What are the responsibilities and job description for the Scientific Data Architect position at ClinLab Solutions Group?
Work Location: Middlesex County, Massachusetts
Summary:
Seeking a driven and product-focused technical expert to design and implement AI-native scientific data solutions. This role involves collaborating with scientists, product managers, and engineers to transform complex scientific data into actionable outcomes, with a focus on biopharma R&D and data integration for advanced analytics and AI/ML applications.
Responsibilities:
- Engage directly with scientific end users to understand data challenges and requirements, building strong relationships and accelerating tailored solutions.
- Design and implement scalable, reusable data models to efficiently organize scientific data for diverse use cases.
- Translate scientific workflows into robust solutions using advanced data platforms and tools.
- Prototype and implement solutions including data model design, parser development, lab software integration, and data visualization/app development in Python.
- Collaborate with analysts, scientists, and AI engineers to develop and deploy a range of models (ML, AI, mechanistic, statistical, hybrid).
- Iterate dynamically with stakeholders through regular demos and meetings to drive solution adoption and continuous improvement.
- Communicate progress proactively and deliver solution demonstrations to stakeholders.

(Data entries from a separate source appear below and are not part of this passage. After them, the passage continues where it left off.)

Lemma create_symlinks_true_without_links_witness :
  create_symlinks Sample.home Sample.repo_root Sample.bare_disk =
  (Ret true, Sample.bare_disk,
   [(WARNING, "Source not found: /Users/me/dotfiles/ghostty");
    (WARNING, "Source not found: /Users/me/dotfiles/fish");
    (WARNING, "Source not found: /Users/me/dotfiles/starship");
    (WARNING, "Source not found: /Users/me/dotfiles/nvim");
    (WARNING, "Source not found: /Users/me/dotfiles/brewfile");
    (WARNING, "Source not found: /Users/me/dotfiles/tmux/tmux.conf")]%string).
Proof.
  exact (proj1 (create_symlinks_true_without_links Sample.repo_root
                  (symlinks Sample.home) Sample.bare_disk
                  ltac:(discriminate) eq_refl)).
Defined.

(** C8.  A mapping whose source does not exist when its turn comes (the
    mappings before it attempted one after the other, none of the
    directories on the way to the source a symbolic link) leaves the file
    system exactly as it was, so nothing appears at its destination and
    its backup is untouched; it keeps the [success] flag and prints the
    warning; and the loop goes on: its result on the whole list is that of
    attempting every mapping after this one, in order, from the same flag
    and the same file system. *)
Theorem missing_source_is_skipped repo_root ms1 src_rel dst ms2 success fs
  s1 fs1 out1 :
  attempts repo_root ms1 (Ret success, fs, []) = (Ret s1, fs1, out1) ->
  absent fs1 (repo_root ++ src_rel) = true ->
  link_one repo_root (src_rel, dst) s1 fs1 =
  (Ret s1, fs1, [not_found repo_root (src_rel, dst)]) /\
  link_all repo_root (ms1 ++ (src_rel, dst) :: ms2) success fs =
  attempts repo_root ms2
    (Ret s1, fs1, out1 ++ [not_found repo_root (src_rel, dst)]).
Proof.
  intros H1 Hm.
  pose proof (link_one_missing repo_root (src_rel, dst) s1 fs1 Hm) as E.
  split; [exact E|].
  rewrite link_all_attempts in H1. cbn [app] in H1.
  rewrite link_all_attempts, link_all_app.
  unfold bind, outcome_of, state_of, printed in *.
  destruct (link_all repo_root ms1 success fs) as [[r fs'] l].
  cbn [fst snd] in H1. injection H1 as -> -> ->.
  cbn [link_all]. unfold bind. rewrite E.
  destruct (link_all repo_root ms2 s1 fs1) as [[r2 fs2] l2].
  cbn [fst snd]. now rewrite <- app_assoc.
Qed.

Lemma missing_source_is_skipped_witness :
  link_all Sample.repo_root (symlinks Sample.home) true Sample.disk =
  attempts Sample.repo_root (skipn 1 (symlinks Sample.home))
    (Ret true, Sample.disk,
     [(WARNING, "Source not found: /Users/me/dotfiles/ghostty"%string)]).
Proof.
  exact (proj2 (missing_source_is_skipped Sample.repo_root []
                  ["ghostty"%string] Sample.ghostty_dst
                  (skipn 1 (symlinks Sample.home)) true Sample.disk
                  true Sample.disk [] eq_refl eq_refl)).
Defined.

- Work with product teams to prioritize development roadmaps and rapidly learn new technologies to support evolving scientific use cases.
Qualifications:
- PhD with 7 years or Master’s with 10 years of industry experience in life sciences, with deep domain knowledge in drug discovery, preclinical development, CMC, or product quality testing.
- Demonstrated experience defining, designing, prototyping, and implementing AI/ML-driven use cases in cloud environments.
- Strong background collaborating with cross-functional teams, including product managers, engineers, and scientific stakeholders.
- Expertise in exploratory data analysis and workflow optimization for scientific outcomes.
- Excellent communication and storytelling skills, with experience engaging both scientific and executive audiences.
- Consulting experience advising scientists to advance research, development, and quality testing.
- Hands-on experience with Python, data model design (tabular & JSON), parser development, API integrations, and data visualization frameworks (e.g., Streamlit, holoviews, Plotly).
- Ability to rapidly learn new tools, technologies, and scientific domains as needed.
- Strong sense of ownership, self-discipline, and determination in building extensible data models and applications for scientific users.